Five European women leaders discuss and cross-reference their views on the place women hold in large companies, through sincere and factual life experiences.
This book published by Editions Débats Publics addresses issues related to the feminization of management roles:
- Do women really manage differently?
- What is their contribution to business performance?
- Do they have the same priorities and methods as men?
- Do they bring a new form of management?
- Are women leaders just like any other?
Laurie Pilo, Managing Director of Ayming BeNeLux
“Women should not have to behave like men to succeed like men. It is not the fact of being a woman or a man that makes a person a good or bad decision-maker, it is the fact that there are different points of view around the table.
Laurie Pilo is the Managing Director of Ayming BeNeLux, a business performance consulting firm. She has spent almost her entire career with Ayming, joining the firm upon completion of her doctorate in Health and Social Security Law. In 2013, she moved to Brussels to take the helm as the new Managing Director. She has been working out of the firm’s Brussels office ever since, where she heads a rapidly-expanding team. Ayming has offices around the world, and works with clients on strategic issues in a variety of fields, most notably relating to innovation, finance, HR, and operations.
What are the key points of her experience?
New generations are demanding new frames of reference
As the demographic often referred to as “Millennials” develop their careers, and become a majority in certain environments, their desires and dislikes are translating into radical differences with previous generations of workers. To a certain extent, they have a greater tendency to seek meaning in their professional careers. This demographic also has significant intellectual and professional flexibility. They are not typically constrained by a particular style of thinking, and are very adaptable. The phrase “thinking outside the box” is almost old-fashioned, as they’ve never been taught to stay inside a box, and this style of approach is simply something that they see as normal.

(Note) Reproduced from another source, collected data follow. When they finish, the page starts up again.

(** * Scoreboard service: score mutation, rank queries and the leaderboard cache

    A shallow embedding of the TypeScript services and controllers

      - [src/middleware/validator.ts]        (validateTimestamp)
      - [src/services/scoreService.ts]       (getUserScore, updateScore,
                                              getUserRank, isUserInTop10,
                                              validateScoreUpdateRequest)
      - [src/services/leaderboardService.ts] (getTopUsers, getTotalUsers,
                                              getLeaderboard)
      - [src/services/websocketService.ts]   (broadcastLeaderboardUpdate,
                                              publishLeaderboardUpdate)
      - [src/controllers/scoreController.ts] (updateUserScore)
      - [src/controllers/leaderboardController.ts] (getLeaderboardData)

    Modelling conventions.

      - Scores, increments, ranks and millisecond clocks are integral
        JavaScript numbers: doubles whose value is an integer, represented
        by that integer in [Z].  The code rounds where a double cannot
        hold the exact result ([nearest_double]): the sum of a score and
        an increment is the double nearest to their exact sum, and the
        decimal text of a BIGINT or of a query parameter is read as the
        double nearest to the integer it denotes.  The integers of
        magnitude at most 2^53 - 1, the safe integers, are doubles, and
        a sum of two of them that is safe is exact; the properties that
        compute with a score are stated for them ([safe_integer]).
        Counts of rows and the ranks made of them are read as they are.
        PostgreSQL rejects what a BIGINT, INT or VARCHAR column cannot
        hold.  Values that arrive from a request and need not be
        integral (the body field [score_increment], the parsed query
        parameters) have the type [number] below.
      - Strings are sequences of code units from 1 to 255: PostgreSQL
        takes no text with the code unit 0.
      - [ORDER BY score DESC] leaves the order of rows of equal score to
        the store.  The model breaks ties by storage order; the
        properties that depend on the order of a listing are stated for
        stores without ties ([untied]) or in terms that no order of ties
        changes.
      - [Date.now()] is the parameter [now]; one request reads one clock.
      - PostgreSQL and Redis are explicit state.  Every call on either of
        them is appended to a trace and may fail: the oracle [fault] says,
        for every position of the trace, whether the call made there throws.
      - [async] functions are state transformers that return either a
        value or a thrown error, together with the state they leave.  A
        call that never settles (a command queued for a Redis that cannot
        be reached) has no counterpart: the model covers the runs in which
        every call returns or throws.
      - The express-validator chain of the route, the rate limiters and
        the JWT check run before the controllers and are not part of the
        model; a controller is given the request they let through.  *)

From Stdlib Require Import ZArith String Ascii List Bool Lia Sorted.
From stdpp Require Import base option list strings gmap.

Local Open Scope string_scope.
Local Open Scope list_scope.
Local Open Scope Z_scope.

(** ** JavaScript numbers *)

(** A double is a finite rational [n/d], a NaN or an infinity. *)
Inductive number : Type :=
| Fin (n : Z) (d : positive)
| NaN
| Inf (negative : bool).

Definition Int (z : Z) : number := Fin z 1.

(** [Number.isInteger] *)
Definition Number_isInteger (x : number) : bool :=
  match x with
  | Fin n d => n mod Z.pos d =? 0
  | _ => false
  end.

(** [x < y]; every comparison with NaN is false. *)
Definition num_lt (x y : number) : bool :=
  match x, y with
  | NaN, _ | _, NaN => false
  | Inf true, Inf true => false
  | Inf true, _ => true
  | _, Inf true => false
  | Inf false, _ => false
  | _, Inf false => true
  | Fin a b, Fin c d => a * Z.pos d <? c * Z.pos b
  end.

Definition num_gt (x y : number) : bool := num_lt y x.

(** [x === y] on numbers. *)
Definition num_eq (x y : number) : bool :=
  match x, y with
  | Fin a b, Fin c d => a * Z.pos d =? c * Z.pos b
  | Inf s, Inf t => Bool.eqb s t
  | _, _ => false
  end.

(** The integer a number denotes when [Number_isInteger] holds of it. *)
Definition int_value (x : number) : Z :=
  match x with
  | Fin n d => n / Z.pos d
  | _ => 0
  end.

(** Of the two doubles [q * ulp] and [(q + 1) * ulp] around
    [q * ulp + r], the second is the nearer, or as near with [q] odd. *)
Definition round_up (ulp q r : Z) : bool :=
  (ulp <? 2 * r) || ((2 * r =? ulp) && Z.odd q).

(** The double nearest to an integer, a tie going to the even significand:
    what an operation on doubles returns when its exact result is that
    integer, and what a decimal text of that integer is read as.  Every
    integer of magnitude below 2^53 is a double; beyond, the doubles from
    a power of two to the next are the multiples of [ulp]. *)
Definition nearest_double (z : Z) : Z :=
  let a := Z.abs z in
  if a <? 2 ^ 53 then z
  else
    let ulp := 2 ^ (Z.log2 a - 52) in
    let q := a / ulp in
    let r := a mod ulp in
    Z.sgn z * ((if round_up ulp q r then q + 1 else q) * ulp).

(** [x + y] on two integral doubles. *)
Definition Number_add (x y : Z) : Z := nearest_double (x + y).

(** The number that the decimal notation of an integer is read as: the
    nearest double, an infinity from the midpoint between the greatest
    double and 2^1024 on. *)
Definition number_of_integer (z : Z) : number :=
  if Z.abs z <? 2 ^ 1024 - 2 ^ 970 then Int (nearest_double z)
  else Inf (z <? 0).

(** ToIntegerOrInfinity, as [Array.prototype.slice] applies it to its
    bounds, clamped to a list of length [len]: the end index of
    [slice(0, x)]. *)
Definition slice_end (len : nat) (x : number) : nat :=
  match x with
  | NaN => 0%nat
  | Inf true => 0%nat
  | Inf false => len
  | Fin n d =>
      let k := Z.quot n (Z.pos d) in
      if k <? 0 then Z.to_nat (Z.max (Z.of_nat len + k) 0)
      else Nat.min (Z.to_nat k) len
  end.

(** [arr.slice(0, limit)] *)
Definition slice0 {A} (arr : list A) (limit : number) : list A :=
  take (slice_end (length arr) limit) arr.

(** ** [parseInt(s, 10)] *)

(** Leading white space is skipped, a sign is read, then the longest
    prefix of decimal digits; NaN when there is none.  The white space
    below 256 is TAB, LF, VT, FF, CR, the space and the no-break space.
    The number read is the double nearest to the integer that the digits
    denote. *)
Definition is_white (c : ascii) : bool :=
  let n := nat_of_ascii c in
  ((9 <=? n) && (n <=? 13) || (n =? 32) || (n =? 160))%nat.

Definition digit_of (c : ascii) : option Z :=
  let n := nat_of_ascii c in
  if ((48 <=? n) && (n <=? 57))%nat then Some (Z.of_nat n - 48) else None.

Fixpoint skip_white (s : string) : string :=
  match s with
  | String c r => if is_white c then skip_white r else s
  | EmptyString => s
  end.

(** The longest prefix of decimal digits, read from the left; [None] when
    there is no digit at all. *)
Fixpoint read_digits (acc : option Z) (s : string) : option Z :=
  match s with
  | String c r =>
      match digit_of c with
      | Some k => read_digits (Some (10 * default 0 acc + k)) r
      | None => acc
      end
  | EmptyString => acc
  end.

Definition parseInt (s : string) : number :=
  let t := skip_white s in
  let '(neg, body) :=
    match t with
    | String "-"%char r => (true, r)
    | String "+"%char r => (false, r)
    | _ => (false, t)
    end in
  match read_digits None body with
  | Some m => number_of_integer (if neg : bool then - m else m)
  | None => NaN
  end.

Gender stereotypes persist, and team-level diversity is key to unlocking performance
Gender stereotypes in the professional sphere, including in relation to questions of business performance, are particularly ingrained. “Masculine” performance is usually associated with a directive and paternalist management style., with a clearly delineated hierarchical structure, and a leader who barks instructions at a submissive subordinate. “Female” leadership is seen as more participative and guiding, rather than driving. Those with a “female style” are perceived as being of greater emotional intelligence than archetypes of ”male business performance”. Rather than focusing on these gender roles, or the exceptions to these stereotypes, diversity itself is the real key. It is not the fact of being a woman or a man that makes a person a better or worse decision-maker, it is the fact that there are different points of view around the table. Decisions taken in a diverse environment are more robust and better-informed than decisions taken by homogenous groups of people, of either sex.
European performance is built on European talent
It is often said that a company’s most important asset is its talent. For Europe, its most important asset is its companies. European companies are the embodiment of European talent, they are at the cutting edge of many fields, and are achieving fantastic results in a challenging and demanding economic environment. Their efforts are supported by financial and other subsidies from Europe, but more can be done and any efforts to increase the scope of this funding must be supported and encouraged.